As a link between periodontal infections and an increased risk for vascular disease has been demonstrated, we assessed the ability of the Gram-negative periodontal pathogen Porphyromonas gingivalis to modulate properties of endothelial cells linked to inflammation and proatherogenic pathways.

METHODS AND RESULTS

Primary human aortic endothelial cells (HAEC) were infected with either P. gingivalis strain 381 or its non-invasive fimbriae-deficient mutant, DPG3, and incubated with U-937 monocytes, or Jurkat T cells.

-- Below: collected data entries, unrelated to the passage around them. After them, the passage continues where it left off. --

(* ===== verification/TsIntel.v ===== *)
(** * pr_review: the language services of prepared trees

    [libs/pr_review/src/pr_review/tsintel.py]: one Node process per prepared tree,
    asked over a line protocol, and the registry of these processes that the
    threads of the server share.  A section under the registry's lock, or under a
    server's, is one step; what a process prints is an argument, and that a process
    ends or that time passes are steps of their own. *)

From Stdlib Require Import NArith ZArith QArith Lia.
From S2P Require Import Prelude PyStr PyJson PyDumps PyMonad PyBytes PyPath PyFs GithubTree Prepare.
From stdpp Require Import options.
#[global] Open Scope nat_scope.
#[local] Open Scope py_scope.

Definition _IDLE_SECONDS : Q := 600.
(** A [_Server]: the lines it was sent, [_id], [last_used]. *)
Record _Server := { sent : list pystr; request_id : Z; last_used : Q }.
(** The registry [_servers] by the text of a tree's root; the server objects, with
    the processes that ended by themselves and those that were closed. *)
Record service := Service {
  _servers : list (pystr * nat); objects : gmap nat _Server; spawned : nat;
  exited : gset nat; closed : gset nat; clock : Q }.
Abbreviation T := (M service).

Definition with_servers (f : list (pystr * nat) → list (pystr * nat)) : T unit :=
  modify (λ s, Service (f (_servers s)) (objects s) (spawned s) (exited s) (closed s) (clock s)).
Definition set_object (pid : nat) (o : _Server) : T unit :=
  modify (λ s, Service (_servers s) (<[pid := o]> (objects s)) (spawned s) (exited s) (closed s) (clock s)).
(** Also [_Server.close]: the pipes are closed and the process is told to end. *)
Definition _terminate (pid : nat) : T unit :=
  modify (λ s, Service (_servers s) (objects s) (spawned s) (exited s) ({[pid]} ∪ closed s) (clock s)).
Definition alive (pid : nat) (s : service) : bool := bool_decide (pid ∉ exited s).
Definition key_of (tree : RepoTree) : pystr := path_str (t_root tree).

Section tsintel.
(** The helper script; the first line of the process with these arguments, [None]:
    it cannot be started, [Some None]: it cannot be read; and the line it answers to
    the last of the lines it was sent, [None]: writing or reading fails. *)
Context (cwd : loc) (_HELPER : pystr) `{PyRepr}.
Context (first_line : nat → list pystr → option (option pystr)) (answer : nat → list pystr → option pystr).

P. gingivalis-infected HAEC demonstrated significantly increased adhesion of immune cells compared to non-infected cells or those infected with DPG3. Heat-killed bacteria had no effect on mononuclear cell adhesion and P. gingivalis LPS had only a minimal effect. P. gingivalis infection significantly increased HAEC expression of VCAM-1, ICAM-1 and E-selectin, and enhanced production of IL-6, IL-8 and MCP-1.

CONCLUSION

These data demonstrate that live invasive P. gingivalis 381 elicits a pro-atherogenic response in HAEC.